Saved entries:
(** A CPU leaves [cur] for [next]. *)
Lemma switch_inv l r r' x c cpu tc tn tc' tn' h s :
  sched_inv l r x s → cpus s !! c = Some cpu → x = 0 ∨ x = c_current cpu →
  let cur := c_current cpu in ∀ next,
  k_tasks s !! cur = Some tc → k_tasks s !! next = Some tn → next ≠ cur →
  (next ∈ r ∧ t_state tn = TASK_READY) ∨ next = c_idle cpu →
  t_next tc' = t_next tc → t_list_next tc' = t_list_next tc →
  waits tc' ∨ (t_state tc' = TASK_DEAD ∧ cur ≠ c_idle cpu) →
  t_next tn' = t_next tn → t_list_next tn' = t_list_next tn → t_state tn' = TASK_RUNNING →
  ring (k_tasks s) h r' → r' ≡ₚ r →
  sched_inv l r' 0 (set_cpus (<[c := set_current next cpu]> (cpus s))
    (set_run_queue h (set_tasks (<[cur := tc']> (<[next := tn']> (k_tasks s))) s))).
Proof.
  intros [I1 I2 I3 I4 I5 I6 I7 I8 I9 I10 I11] Hc Hx cur next Hcur Hnext Hne Hsrc Ec1 Ec2 Hw En1 En2 En3 R P.
  assert (Ecur : cur = c_current cpu) by done. clearbody cur.
  set (m' := <[cur := tc']> _).
  assert (Lc : m' !! cur = Some tc') by apply lookup_insert_eq.
  assert (Ln : m' !! next = Some tn') by (unfold m'; rewrite lookup_insert_ne by done; apply lookup_insert_eq).
  assert (Lo : ∀ q, q ≠ cur → q ≠ next → m' !! q = k_tasks s !! q) by (intros; unfold m'; by rewrite !lookup_insert_ne).
  assert (LS : ∀ q, is_Some (m' !! q) ↔ is_Some (k_tasks s !! q)).
  { intros q. destruct (decide (q = cur)) as [->|]; [by rewrite Lc, Hcur|].
    destruct (decide (q = next)) as [->|]; [by rewrite Ln, Hnext|]. by rewrite Lo. }
  assert (Hext : ∀ q t, k_tasks s !! q = Some t → ∃ t', m' !! q = Some t' ∧ t_next t' = t_next t ∧ t_list_next t' = t_list_next t).
  { intros q t Ht. destruct (decide (q = cur)) as [->|]; [exists tc'; split_and!; congruence|].
    destruct (decide (q = next)) as [->|]; [exists tn'; split_and!; congruence|]. exists t. by rewrite Lo. }
  assert (Hoff : ∀ i ci, cpus s !! i = Some ci → c_current ci ≠ next).
  { intros i ci Hi E. destruct (decide (i = c)) as [->|Hic]; [congruence|].
    destruct Hsrc as [[_ Hr]| ->].
    - destruct (I9 i ci Hi) as (t & Ht & Hst). rewrite E in Ht, Hst.
      destruct (Z.eqb_spec next x); destruct Hx; congruence.
    - destruct (I6 i ci Hi) as (_ & _ & _ & [E2|E2]).
      + apply Hic. eapply I7; [done..|congruence].
      + destruct (I6 c cpu Hc) as (_ & _ & Hnr & _). congruence. }
  assert (Hcpu : ∀ i ci, <[c := set_current next cpu]> (cpus s) !! i = Some ci →
    (i = c ∧ ci = set_current next cpu) ∨ (i ≠ c ∧ cpus s !! i = Some ci ∧ c_current ci ≠ cur)).
  { intros i ci Hi. destruct (decide (i = c)) as [->|Hic].
    - left. rewrite list_lookup_insert_eq in Hi by (by eapply lookup_lt_Some). split; congruence.
    - right. rewrite list_lookup_insert_ne in Hi by done. split_and!; [done..|]. intros E. apply Hic. eapply (I8 i c); [done..|congruence]. }
  constructor; cbn [k_tasks task_list task_run_queue cpus set_tasks set_cpus set_run_queue]; fold m'.
  - destruct (m' !! 0) eqn:E0; [|done]. assert (is_Some (k_tasks s !! 0)) as [? ?] by (apply LS; by eexists). congruence.
  - eapply tchain_ext; [|exact I2]. intros q t _ Hq. destruct (Hext q t Hq) as (t' & ? & _ & ?). eauto.
  - done.
  - intros q Hq%LS. auto.
  - eapply ring_ext; [|exact R]. intros q t _ Hq. destruct (Hext q t Hq) as (t' & ? & ? & _). eauto.
  - intros i ci [[-> ->]|(Hic & Hi & _)]%Hcpu.
    + destruct (I6 c cpu Hc) as (? & _ & ? & _). cbn [c_idle c_current set_current].
      rewrite !LS, P. split_and!; [done|by eexists|done|]. destruct Hsrc as [[? _]| ->]; auto.
    + destruct (I6 i ci Hi) as (? & ? & ? & ?). by rewrite !LS, P.
  - intros i j ci cj [[-> ->]|(Hic & Hi & _)]%Hcpu [[-> ->]|(Hjc & Hj & _)]%Hcpu E; try done;
      eapply I7; eauto.
  - intros i j ci cj [[-> ->]|(Hic & Hi & _)]%Hcpu [[-> ->]|(Hjc & Hj & _)]%Hcpu E; try done; cbn [c_current set_current] in E.
    + by destruct (Hoff j cj).
    + by destruct (Hoff i ci).
    + by eapply I8.
  - intros i ci [[-> ->]|(Hic & Hi & Hcu)]%Hcpu; cbn [c_current set_current].
    + destruct (Z.eqb_spec next 0) as [->|_]; [congruence|]. by exists tn'.
    + destruct (I9 i ci Hi) as (t & Ht & Hst). destruct (Z.eqb_spec (c_current ci) 0) as [E|E0]; [congruence|].
      exists t. rewrite Lo by eauto. split; [done|].
      destruct (Z.eqb_spec (c_current ci) x) as [E|_]; [|done]. destruct Hx; [congruence|].
      exfalso. apply Hcu. congruence.
  - intros q t Hq Hqr. rewrite P in Hqr. destruct (decide (q = cur)) as [->|Hqc].
    + rewrite Lc in Hq. simplify_eq. destruct Hw as [|[]]; auto.
    + destruct (decide (q = next)) as [->|Hqn].
      * rewrite Ln in Hq. simplify_eq. left. split; [done|]. exists c, (set_current next cpu).
        rewrite list_lookup_insert_eq by (by eapply lookup_lt_Some). done.
      * rewrite Lo in Hq by done. destruct (I10 q t Hq Hqr) as [(? & i & ci & Hi & ?)|?]; [|by right].
        left. split; [done|]. exists i, ci. split; [|done].
        rewrite list_lookup_insert_ne; [done|]. intros <-. congruence.
  - intros i ci t [[-> ->]|(Hic & Hi & Hcu)]%Hcpu; cbn [c_current c_idle set_current].
    + intros Hni. destruct (decide (c_idle cpu = cur)) as [E|Hci].
      * rewrite E, Lc. intros [= <-]. destruct Hw as [|[_ Hd]]; [done|congruence].
      * rewrite Lo by congruence. intros Ht. eapply I11; [exact Hc|congruence|exact Ht].
    + intros Hni Ht. assert (Hicur : c_idle ci ≠ cur).
      { intros E. destruct (I6 c cpu Hc) as (_ & _ & _ & [E2|E2]).
        - apply Hic. eapply (I7 i c); [done..|]. congruence.
        - destruct (I6 i ci Hi) as (_ & _ & Hnr & _). congruence. }
      assert (Hin : c_idle ci ≠ next).
      { intros E. destruct Hsrc as [[Hnr _]|E2].
        - destruct (I6 i ci Hi) as (_ & _ & Hnr' & _). congruence.
        - apply Hic. eapply (I7 i c); [done..|congruence]. }
      rewrite Lo in Ht by done. by eapply I11.
Qed.

Lemma sched_inv_rotate l r r' x h s :
  sched_inv l r x s → ring (k_tasks s) h r' → r' ≡ₚ r → sched_inv l r' x (set_run_queue h s).
Proof.
  intros [I1 I2 I3 I4 I5 I6 I7 I8 I9 I10 I11] R P. constructor; try done.
  - intros i cpu Hc. rewrite P. by apply (I6 i).
  - intros p t Hp. rewrite P. by apply I10.
Qed.

Lemma schedule_tail_wp c cpu rs next tc tc1 tn h s (Q : bool → sched → Prop) :
  cpus s !! c = Some cpu → k_tasks s !! c_current cpu = Some tc → k_tasks s !! next = Some tn →
  Q (negb (next =? c_current cpu)) (switched_to c cpu rs tc1 next tn h s) →
  wp (schedule_tail c cpu rs next) Q (set_run_queue h (set_tasks (<[c_current cpu := tc1]> (k_tasks s)) s)).
Proof.
  intros Hc Hcur Hnext HQ. unfold schedule_tail, switched_to in *. set (cur := c_current cpu) in *. wp_steps.
  destruct (decide (next = cur)) as [->|Hne].
  - eapply wp_task_upd; [apply lookup_insert_eq|]. wp_steps.
    eapply wp_task_upd; [apply lookup_insert_eq|]. rewrite Z.eqb_refl in *. wp_steps.
    cbn [k_tasks set_tasks set_run_queue]. rewrite !insert_insert_eq. exact HQ.
  - eapply wp_task_upd; [cbn [k_tasks set_tasks set_run_queue]; rewrite lookup_insert_ne by done; exact Hnext|]. wp_steps.
    eapply wp_task_upd; [cbn [k_tasks set_tasks set_run_queue]; rewrite lookup_insert_ne, lookup_insert_eq by done; done|].
    destruct (Z.eqb_spec next cur); [done|]. wp_steps. eapply wp_cpu_upd; [exact Hc|]. wp_steps.
    eapply wp_task_upd; [cbn [k_tasks set_tasks set_run_queue set_cpus]; apply lookup_insert_eq|]. wp_steps.
    cbn [k_tasks set_tasks set_run_queue set_cpus]. rewrite !insert_insert_eq.
    rewrite (insert_insert_ne _ next cur), insert_insert_eq by done. exact HQ.
Qed.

YOUR GOAL:
Would you copy, unchanged, the stretch of the records above that begins at the line containing "- apply Hic. eapply (I7 i c); [done..|congruence]." and ends at the line containing "destruct (Z.eqb_spec next cur);", and only that?

YOUR RESPONSE:
        - apply Hic. eapply (I7 i c); [done..|congruence]. }
      rewrite Lo in Ht by done. by eapply I11.
Qed.

Lemma sched_inv_rotate l r r' x h s :
  sched_inv l r x s → ring (k_tasks s) h r' → r' ≡ₚ r → sched_inv l r' x (set_run_queue h s).
Proof.
  intros [I1 I2 I3 I4 I5 I6 I7 I8 I9 I10 I11] R P. constructor; try done.
  - intros i cpu Hc. rewrite P. by apply (I6 i).
  - intros p t Hp. rewrite P. by apply I10.
Qed.

Lemma schedule_tail_wp c cpu rs next tc tc1 tn h s (Q : bool → sched → Prop) :
  cpus s !! c = Some cpu → k_tasks s !! c_current cpu = Some tc → k_tasks s !! next = Some tn →
  Q (negb (next =? c_current cpu)) (switched_to c cpu rs tc1 next tn h s) →
  wp (schedule_tail c cpu rs next) Q (set_run_queue h (set_tasks (<[c_current cpu := tc1]> (k_tasks s)) s)).
Proof.
  intros Hc Hcur Hnext HQ. unfold schedule_tail, switched_to in *. set (cur := c_current cpu) in *. wp_steps.
  destruct (decide (next = cur)) as [->|Hne].
  - eapply wp_task_upd; [apply lookup_insert_eq|]. wp_steps.
    eapply wp_task_upd; [apply lookup_insert_eq|]. rewrite Z.eqb_refl in *. wp_steps.
    cbn [k_tasks set_tasks set_run_queue]. rewrite !insert_insert_eq. exact HQ.
  - eapply wp_task_upd; [cbn [k_tasks set_tasks set_run_queue]; rewrite lookup_insert_ne by done; exact Hnext|]. wp_steps.
    eapply wp_task_upd; [cbn [k_tasks set_tasks set_run_queue]; rewrite lookup_insert_ne, lookup_insert_eq by done; done|].
    destruct (Z.eqb_spec next cur); [done|]. wp_steps. eapply wp_cpu_upd; [exact Hc|]. wp_steps.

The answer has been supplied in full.